In terms of innovation management processes, concepts perform a somewhat delicate balancing act between ideation and product development. An idea needs to be explored from a variety of angles in order for its potential to become clear. However, as experts spend more time looking at it, they may be tempted to start more serious work and in fact, treat it as an active project. They may actually skip the concept stage.
How can a concept be so managed that the appropriate levels of knowledge are acquired without excessive cost?
From Great Ideas to Innovation Concepts
In his post on Four Levels for Great Ideas, Steve Rogers lists various types of sources. Both he and Randal White (in Are You Searching for the Right Idea or the Right People?) emphasize that ideas should be generally discussed by relevant communities-of-practice. This enables them to be related to markets, to company strategy, to possible white spaces, to internal expertise and to other, existing ideas, such as those being explored in technology development projects. During ideation a wide variety of people should have time to reflect and exchange thoughts.

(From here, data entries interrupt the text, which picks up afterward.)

(* ===== verification/Ieee8021x.v ===== *)
(** * Stations and EAPOL frames (src/src/ap/ieee802_1x.c)

    What hostapd does with the EAPOL frames of one station: [sta_info] is the
    part of [struct sta_info] that ieee802_1x.c works on, with the machine of
    EapolAuth.v once there is one; [bss] is the part of the configuration it
    reads.  A frame is the list of its octets, and every access to it goes
    through [rd]: an access outside it sets [sta_fault] and ends the handler.

    The machine records its callbacks in [out]; [run_sm] runs the machine and
    then the callbacks, in their order.  The build has CONFIG_ERP and neither
    CONFIG_WPS, CONFIG_HS20 nor CONFIG_IEEE80211R; CONFIG_MACSEC, which this
    program adds, is the member [config_macsec].  The WPA state machine of the
    station is the data it is asked for ([wpa_sta]); what it is told is
    recorded in [sent]. *)

From S2P Require Import Prelude.
From S2P Require Import Eloop.
From S2P Require Import Wpabuf.
From S2P Require Import Common.
From S2P Require Import WpaCommon.
From S2P Require Import EapCommon.
From S2P Require Import EapServer.
From S2P Require Import EapolAuth.
From S2P Require Import EapolPort.

(** ** Data *)

(** Bits of [sta->flags] (sta_info.h). *)
Definition WLAN_STA_AUTH : Z := 0.
Definition WLAN_STA_ASSOC : Z := 1.
Definition WLAN_STA_AUTHORIZED : Z := 5.
Definition WLAN_STA_PREAUTH : Z := 8.
Definition WLAN_STA_WPS : Z := 12.
Definition WLAN_STA_MAYBE_WPS : Z := 13.
Definition WLAN_STA_PENDING_DEAUTH_CB : Z := 30.

(** eapol_common.h *)
Definition sizeof_ieee802_1x_hdr : Z := 4.
Definition sizeof_ieee802_1x_eapol_key : Z := 44.
Definition IEEE802_1X_TYPE_EAPOL_START : Z := 1.
Definition IEEE802_1X_TYPE_EAPOL_LOGOFF : Z := 2.
Definition IEEE802_1X_TYPE_EAPOL_KEY : Z := 3.
Definition IEEE802_1X_TYPE_EAPOL_ENCAPSULATED_ASF_ALERT : Z := 4.
Definition IEEE802_1X_TYPE_EAPOL_MKA : Z := 5.

(** The configuration of the BSS, and its authenticator. *)
Record bss := mk_bss {
  ieee802_1x : bool;
  bss_wpa : bool;
  osen : bool;
  wps_state : bool;
  eapol_version : Z;
  wired : bool;
  config_macsec : bool;
  eapol_auth : option eapol_authenticator
}.

(** What [sta->wpa_sm] is asked for. *)
Record wpa_sta := mk_wpa_sta {
  wpa_key_mgmt : Z;
  pairwise_set : bool;
  pmksa : option pmksa_entry
}.
#[global] Instance eta_wpa_sta : Eta wpa_sta := fun w =>
  mk_wpa_sta (wpa_key_mgmt w) (pairwise_set w) (pmksa w).

Definition wpa_auth_sta_key_mgmt (w : option wpa_sta) : Z :=
  match w with Some w => wpa_key_mgmt w | None => -1 end.
Definition wpa_auth_pairwise_set (w : option wpa_sta) : bool :=
  match w with Some w => pairwise_set w | None => false end.
Definition wpa_auth_sta_get_pmksa (w : option wpa_sta) : option pmksa_entry :=
  match w with Some w => pmksa w | None => None end.
Definition wpa_auth_sta_clear_pmksa (w : option wpa_sta) : option wpa_sta :=
  option_map (setter pmksa (fun _ => None)) w.

(** The calls out of ieee802_1x.c: the frame for the driver or the
    pre-authentication socket, the driver's flag and disconnection,
    accounting, the WPA state machine, and the callbacks handled elsewhere. *)
Inductive sta_out :=
  | send_eapol (encrypt : bool) (frame : list Z)
  | rsn_preauth_send (frame : list Z)
  | hostapd_set_authorized (authorized : bool)
  | sta_authorized_cb (authorized : bool)
  | accounting_sta_start
  | accounting_sta_stop
  | drv_sta_deauth (reason : Z)
  | wpa_deauth_event
  | wpa_reauth_event
  | wpa_auth_sm_notify
  | wpa_receive (frame : list Z)
  | other_callback (o : eapol_out).

(** [struct sta_info]; [sta_loop] is the event loop while there is no
    machine (the machine has it otherwise). *)
Record sta_info {E : Type} := mk_sta {
  sta_addr : list Z;
  sta_flags : Z;
  eapol_machine : option (eapol_sm E);
  wpa_machine : option wpa_sta;
  pending_eapol_rx : option (list Z * os_reltime);
  client_random : list Z;
  server_random : list Z;
  user_request : bool;
  deauth_reason : Z;
  sta_wps_ie : option wpabuf;
  sta_p2p_ie : option wpabuf;
  sta_identity : option (list Z);
  sta_radius_cui : option (list Z);
  sent : list sta_out;
  sta_fault : bool;
  sta_loop : eloop_data eapol_handler
}.
Arguments sta_info E : clear implicits.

Executives will normally use tools such as scorecards to conduct periodic reviews in order to ensure that only thoroughly investigated ideas can be promoted to concepts. Ideas which are not (yet) suitable for consideration as concepts can be stored in an idea bank.
Candidate Projects
New concepts will be fewer in number than the original set of ideas, but still too many to promote instantly to product development projects. They should nevertheless be regarded as potential or candidate projects and will require more systematic investigation. Many companies have developed evaluation forms, checklists or scorecards for concepts.
Important questions to consider:
- Innovation type: Are these incremental changes to existing products, new products for this company or new for the whole industry?
- Which technology or markets are principally affected?
- What are the consequences for existing production and supply chain?
- Are our current core competences sufficient or is new research required?
- What intellectual property or regulatory issues will the concept involve?
- What is the degree of risk?
Careful consideration of these questions will enable an initial positioning of the concept on the company's three-year or five-year roadmap. Clearly the questions listed above are looking at the concept as a candidate project, although precise forecasting is not yet possible. At this stage, however, the work involved is still principally desk work, so that it is important to involve a small but experienced cross-functional team which is able to provide an initial set of answers. This will limit the time spent.
Key decisions that the team will need to support:
- Which business unit will be the most suitable for executing the project?
- What is the best position in terms of roadmap, portfolio, and general need?
- When would be the best time to start the project?